## WHAT YOU SHOULD DO
Set down the lines below exactly as they stand, please. Go from the first through the one containing "else f <$> of_option".
BEGIN AVAILABLE RECORDS
(* ===== verification/VertexTable.v ===== *)
(** * Vertex tables

    VertexTable (src/storages/graph/vertex_table.cc and its header): the
    primary-key indexer, the property table and the timestamps of one vertex
    label, and the operations that keep the three in step.  The view of a table
    that insert transactions write through is in graph_view.cc.  Keys, key
    columns and property columns are the interfaces of the parts below. *)

From S2P Require Import Prelude Values StringColumn VertexTimestamp LFIndexer Tables PropertyColumns.

(** ** Primary keys as values *)

Class PrimaryKey (K : Type) := {
  key_type : DataTypeId;
  GetKey : Value → option K;
  KeyValue : K → Value
}.

(** The methods of the indexer that take and return values. *)
Module KeyedIndexer.
Section operations.
Context {K KC : Type} `{!KeyColumn K KC} `{!PrimaryKey K}.
Implicit Types (x : LFIndexer.t KC) (oid : Value).

Definition supported_key_type (id : DataTypeId) : bool :=
  match id with kInt64 | kInt32 | kUInt64 | kUInt32 | kVarchar => true | _ => false end.

(** [GetValue] of another member than the type says is undefined. *)
Definition dispatch {A} oid (f : K → A) : res A :=
  if negb (supported_key_type key_type) then Throw NotSupported
  else f <$> of_option OutOfBounds (GetKey oid).

Definition insert oid (insert_safe : bool) x : LFIndexer.t KC * res Z :=
  if IsNull oid then (x, Throw StorageError)
  else if bool_decide (id_ (type_ oid) ≠ key_type) then (x, Throw StorageError)
  else match dispatch oid (λ k, LFIndexer.insert_absent_typed k insert_safe x) with
    | Ok p => p
    | Throw e => (x, Throw e)
    end.

Definition get_index oid x : res (option Z) :=
  if bool_decide (id_ (type_ oid) ≠ key_type) || IsNull oid then Ok None
  else r ← dispatch oid (λ k, LFIndexer.get_index_typed k x); r.

Definition get_key (index : Z) x : Value := KeyValue (LFIndexer.get_key index x).

(** A column of a chunk that holds keys. *)
Record key_column := MkKeyColumn {
  elem_type : DataTypeId;
  is_optional : bool;
  data : PropertyColumn.context_column
}.

(** [TypedKeyColumnAccessor]; the cast to a column of keys fails for every
    other class of column. *)
Definition accessor (col : key_column) : res (list K) :=
  if is_optional col then Throw NotSupported
  else if PropertyColumn.is_value_column (data col)
  then of_option StorageError (mapM GetKey (PropertyColumn.elems (data col)))
  else Throw StorageError.

Definition get_index_column (col : key_column) x : res (list Z) :=
  if bool_decide (elem_type col ≠ key_type) then Throw StorageError
  else if negb (supported_key_type key_type) then Throw NotSupported
  else keys ← accessor col; LFIndexer.get_index_typed_column keys x.

Definition get_or_insert (col : key_column) x : LFIndexer.t KC * res (list (Z * bool)) :=
  if bool_decide (elem_type col ≠ key_type) then (x, Throw StorageError)
  else if negb (supported_key_type key_type) then (x, Throw NotSupported)
  else match accessor col with
    | Throw e => (x, Throw e)
    | Ok keys => LFIndexer.get_or_insert_typed_column keys x
    end.

End operations.
End KeyedIndexer.

Definition MAX_TIMESTAMP : Z := 0xFFFFFFFE.

(** ** VertexTable *)

Module VertexTable.

(** What the table uses of its schema: one primary key, given by its name and
    its position among the columns of a chunk. *)
Record VertexSchema := MkSchema {
  property_names : list name;
  property_types : list DataType;
  default_property_values : list Value;
  primary_key : name * Z
}.

Record vtable (KC C : Type) := MkVTable {
  indexer_ : LFIndexer.t KC;
  table_ : Table.table C;
  v_ts_ : VertexTimestamp.t;
  vertex_schema_ : VertexSchema
}.
Arguments MkVTable {KC C}. Arguments indexer_ {KC C}. Arguments table_ {KC C}.
Arguments v_ts_ {KC C}. Arguments vertex_schema_ {KC C}.

Section operations.
Context {K KC C : Type} `{!KeyColumn K KC} `{!PrimaryKey K} `{!ColumnBase C}.
Abbreviation T := (vtable KC C).
Implicit Types (t : T).

Definition set_indexer x t : T := MkVTable x (table_ t) (v_ts_ t) (vertex_schema_ t).
Definition set_table b t : T := MkVTable (indexer_ t) b (v_ts_ t) (vertex_schema_ t).
Definition set_v_ts v t : T := MkVTable (indexer_ t) (table_ t) v (vertex_schema_ t).

Definition with_indexer {A} (m : st (LFIndexer.t KC) A) : st T A := on indexer_ set_indexer m.
Definition with_table {A} (m : st (Table.table C) A) : st T A := on table_ set_table m.
Definition with_v_ts {A} (m : st VertexTimestamp.t A) : st T A := on v_ts_ set_v_ts m.

(** [keys] is the empty column of the primary key's type. *)
Definition Init (keys : KC) (vertex_schema : VertexSchema) : res T :=
  table ← Table.New (property_names vertex_schema) (property_types vertex_schema);
  Ok (MkVTable (LFIndexer.OpenEmpty keys) table
        (VertexTimestamp.Init 0 4096 VertexTimestamp.fresh) vertex_schema).

(** ** Reads *)

Definition IsVertexValid (v ts : Z) t : bool := VertexTimestamp.IsVertexValid v ts (v_ts_ t).
Definition Size t : Z := LFIndexer.size (indexer_ t).
Definition Capacity t : Z := LFIndexer.capacity (indexer_ t).
Definition LidNum t : Z := Size t.

Definition get_index (oid : Value) (ts : Z) t : res (option Z) :=
  res ← KeyedIndexer.get_index oid (indexer_ t);
  Ok (match res with
      | Some lid => if negb (IsVertexValid lid ts t) then None else Some lid
      | None => None
      end).

Definition VertexNum (ts : Z) t : Z := VertexTimestamp.ValidVertexNum ts (Size t) (v_ts_ t).

Definition GetOid (lid ts : Z) t : res Value :=
  if Size t <=? lid then Throw InvalidArgument
  else if negb (IsVertexValid lid ts t) then Throw InvalidArgument
  else Ok (KeyedIndexer.get_key lid (indexer_ t)).

Definition IsValidLid (lid ts : Z) t : bool := (lid <? Size t) && IsVertexValid lid ts t.

(** ** Writes *)

(** [weak v] says that the weak exchange of the timestamp of vertex [v] fails
    spuriously; no call below exchanges the timestamp of a vertex twice. *)
Implicit Types (weak : Z → bool).

Definition insert_vertex_pk_internal weak (id : Value) (ts : Z) (insert_safe : bool) : st T Z :=
  t ← get_state;
  found ← lift_res (KeyedIndexer.get_index id (indexer_ t));
  vid ← match found with
        | Some vid => if IsVertexValid vid ts t then throw InvalidArgument else mret vid
        | None => with_indexer (KeyedIndexer.insert id insert_safe)
        end;
  with_v_ts (VertexTimestamp.InsertVertex (weak vid) vid ts) ;;
  mret vid.

(** [None] where the source returns false. *)
Definition AddVertex weak (id : Value) (props : list Value) (ts : Z) (insert_safe : bool) : st T (option Z) :=
  t ← get_state;
  if Capacity t <=? Size t then mret None
  else
    vid ← insert_vertex_pk_internal weak id ts insert_safe;
    with_table (Table.insert vid props insert_safe) ;;
    mret (Some vid).

(** A property is overwritten in place. *)
Definition set_in_column (index : Z) (f : C → C * res unit) (b : Table.table C) : Table.table C * res unit :=
  match Table.columns_ b !! Z.to_nat index with
  | None => (b, Throw OutOfBounds)
  | Some c => let '(c, r) := f c in (Table.set_columns (<[Z.to_nat index := c]> (Table.columns_ b)) b, r)
  end.

Definition UpdateProperty (vid prop_id : Z) (value : Value) (ts : Z) : st T bool :=
  t ← get_state;
  if Size t <=? vid then mret false
  else if negb (IsVertexValid vid ts t) then mret false
  else if (prop_id <? 0) || (i32 (Table.col_num (table_ t)) <=? prop_id) then mret false
  else with_table (set_in_column prop_id (col_set_any vid value true)) ;; mret true.

(** The table is resized when it is too small; one without columns has size 0. *)
Definition EnsureCapacity (capacity : Z) : st T Z :=
  t ← get_state;
  if capacity <=? Capacity t then mret (Capacity t)
  else
    let capacity := Z.max capacity 4096 in
    (if Capacity t <? capacity then with_indexer (LFIndexer.reserve capacity) else mret tt) ;;
    (if Table.size (table_ t) <? capacity
     then with_table (Table.resize_default capacity (default_property_values (vertex_schema_ t)))
     else mret tt) ;;
    with_v_ts (update (VertexTimestamp.Reserve capacity)) ;;
    t ← get_state; mret (Capacity t).

Definition remove (v : Z) : st T unit := with_v_ts (VertexTimestamp.RemoveVertex v) ;; mret tt.

Definition BatchDeleteVertices (vids : list Z) : st T unit :=
  for_each vids (λ v,
    t ← get_state;
    if (v <? Size t) && IsVertexValid v MAX_TIMESTAMP t then remove v else mret tt).

Definition DeleteVertex (lid ts : Z) : st T unit :=
  t ← get_state;
  if Size t <=? lid then mret tt
  else if IsVertexValid lid ts t then remove lid else mret tt.

Definition DeleteVertexById (id : Value) (ts : Z) : st T unit :=
  t ← get_state;
  found ← lift_res (get_index id ts t);
  match found with None => mret tt | Some vid => DeleteVertex vid ts end.

Definition RevertDeleteVertex (lid ts : Z) : st T unit :=
  t ← get_state;
  if VertexTimestamp.IsRemoved lid (v_ts_ t)
  then with_v_ts (VertexTimestamp.RevertRemoveVertex lid ts) else mret tt.

Definition DeleteProperties (properties : list name) : st T unit :=
  for_each properties (λ p, with_table (update (Table.delete_column p))).

Definition AddProperties (properties : list name) (types : list DataType) (default_values : list Value) : st T unit :=
  t ← get_state;
  with_table (Table.add_columns properties types default_values (Capacity t)).

Definition RenameProperties (old_names new_names : list name) : st T unit :=
  if negb (length old_names =? length new_names)%nat then throw CheckFailed
  else for_each (zip old_names new_names) (λ p, with_table (update (Table.rename_column p.1 p.2))).

Definition Compact : st T unit := with_v_ts (update VertexTimestamp.Compact).

(** ** Bulk inserts *)

(** One row of [insert_primary_keys]: the largest id marks a row whose vertex
    exists already. *)
Definition insert_row weak (p : Z * bool) : st T Z :=
  let '(vid, inserted) := p in
  if (inserted : bool) then with_v_ts (VertexTimestamp.InsertVertex (weak vid) vid 0) ;; mret vid
  else
    t ← get_state;
    if IsVertexValid vid MAX_TIMESTAMP t then mret U32_MAX
    else with_v_ts (VertexTimestamp.InsertVertex (weak vid) vid 0) ;; mret vid.

Fixpoint insert_rows weak (l : list (Z * bool)) : st T (list Z) :=
  match l with
  | [] => mret []
  | p :: l => vid ← insert_row weak p; vids ← insert_rows weak l; mret (vid :: vids)
  end.

Definition insert_primary_keys weak (pk_col : KeyedIndexer.key_column) : st T (list Z) :=
  l ← with_indexer (KeyedIndexer.get_or_insert pk_col); insert_rows weak l.

Context (set_properties : PropertyColumn.context_column → list Z → C → C * res unit).

(** Room for [rows] more vertices. *)
Definition reserve_rows (rows : Z) : st T unit :=
  t ← get_state;
  let new_size := Size t + rows in
  if Capacity t <? new_size then EnsureCapacity (LFIndexer.grown new_size (Capacity t)) ;; mret tt else mret tt.

(** One chunk; the vertices that are new. *)
Definition insert_chunk weak (columns : list KeyedIndexer.key_column) : st T (list Z) :=
  t ← get_state;
  if negb (length columns =? length (property_names (vertex_schema_ t)) + 1)%nat then throw CheckFailed
  else
    let ind := Z.to_nat (primary_key (vertex_schema_ t)).2 in
    pk_col ← lift_res (of_option OutOfBounds (columns !! ind));
    let prop_cols := delete ind columns in
    reserve_rows (match columns with [] => 0 | c :: _ => len (PropertyColumn.elems (KeyedIndexer.data c)) end) ;;
    vids ← insert_primary_keys weak pk_col;
    for_each (zip (seqZ 0 (len prop_cols)) prop_cols) (λ p,
      with_table (set_in_column p.1 (set_properties (KeyedIndexer.data p.2) vids))) ;;
    mret (filter (λ vid, vid ≠ U32_MAX) vids).

Fixpoint insert_chunks weak (chunks : list (list KeyedIndexer.key_column)) : st T (list Z) :=
  match chunks with
  | [] => mret []
  | c :: chunks => vids ← insert_chunk weak c; rest ← insert_chunks weak chunks; mret (vids ++ rest)
  end.

(** A supplier announces a number of rows, negative if unknown. *)
Definition insert_vertices weak (row_nums : Z) (chunks : list (list KeyedIndexer.key_column)) : st T (list Z) :=
  reserve_rows (Z.max row_nums 0) ;;
  new_vids ← insert_chunks weak chunks;
  t ← get_state;
  let vertex_count := Size t in
  let headroom := vertex_count `div` 4 + (if vertex_count `mod` 4 =? 0 then 0 else 1) in
  let target_capacity := if vertex_count <? 4096 then 4096 else vertex_count + headroom in
  (if Capacity t <? target_capacity then EnsureCapacity target_capacity ;; mret tt else mret tt) ;;
  mret new_vids.

End operations.

(** ** VertexSet *)

Module VertexSet.
Section iterator.
Context (v_ts : VertexTimestamp.t) (limit ts : Z).

(** The loop that both the constructor and the increment end with. *)
Fixpoint skip (fuel : nat) (v : Z) : Z :=
  match fuel with
  | O => v
  | S fuel => if (v <? limit) && negb (VertexTimestamp.IsVertexValid v ts v_ts) then skip fuel (v + 1) else v
  end.

Definition begin : Z := skip (Z.to_nat limit) 0.
Definition next (v : Z) : Z := skip (Z.to_nat limit) (v + 1).

(** The vertices from iterator [v] to [end()]. *)
Fixpoint collect (fuel : nat) (v : Z) : list Z :=
  match fuel with
  | O => []
  | S fuel => if v =? limit then [] else v :: collect fuel (next v)
  end.

Definition vertices : list Z := collect (Z.to_nat limit + 1) begin.
Definition valid (v : Z) : bool := (v <? limit) && VertexTimestamp.IsVertexValid v ts v_ts.
End iterator.
End VertexSet.

(** ** VertexTableView *)

Module VertexTableView.
Section view.
Context {K KC C : Type} `{!KeyColumn K KC} `{!PrimaryKey K} `{!ColumnBase C}.

(** The number of values is only asserted. *)
Definition insert (index : Z) (values : list Value) (b : Table.table C) : Table.table C * res unit :=
  if (length (Table.columns_ b) <? length values)%nat then (b, Throw OutOfBounds)
  else let '(cols, r) := Table.set_each index (Table.columns_ b) values false in (Table.set_columns cols b, r).

Definition AddVertex (weak : Z → bool) (id : Value) (props : list Value) (ts : Z) : st (vtable KC C) (option Z) :=
  t ← get_state;
  if Capacity t <=? Size t then mret None
  else
    ret ← insert_vertex_pk_internal weak id ts false;
    with_table (insert ret props) ;;
    mret (Some ret).
End view.
End VertexTableView.

End VertexTable.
END AVAILABLE RECORDS
## ANSWER TO THE PROBLEM
(* ===== verification/VertexTable.v ===== *)
(** * Vertex tables

    VertexTable (src/storages/graph/vertex_table.cc and its header): the
    primary-key indexer, the property table and the timestamps of one vertex
    label, and the operations that keep the three in step.  The view of a table
    that insert transactions write through is in graph_view.cc.  Keys, key
    columns and property columns are the interfaces of the parts below. *)

From S2P Require Import Prelude Values StringColumn VertexTimestamp LFIndexer Tables PropertyColumns.

(** ** Primary keys as values *)

Class PrimaryKey (K : Type) := {
  key_type : DataTypeId;
  GetKey : Value → option K;
  KeyValue : K → Value
}.

(** The methods of the indexer that take and return values. *)
Module KeyedIndexer.
Section operations.
Context {K KC : Type} `{!KeyColumn K KC} `{!PrimaryKey K}.
Implicit Types (x : LFIndexer.t KC) (oid : Value).

Definition supported_key_type (id : DataTypeId) : bool :=
  match id with kInt64 | kInt32 | kUInt64 | kUInt32 | kVarchar => true | _ => false end.

(** [GetValue] of another member than the type says is undefined. *)
Definition dispatch {A} oid (f : K → A) : res A :=
  if negb (supported_key_type key_type) then Throw NotSupported
  else f <$> of_option OutOfBounds (GetKey oid).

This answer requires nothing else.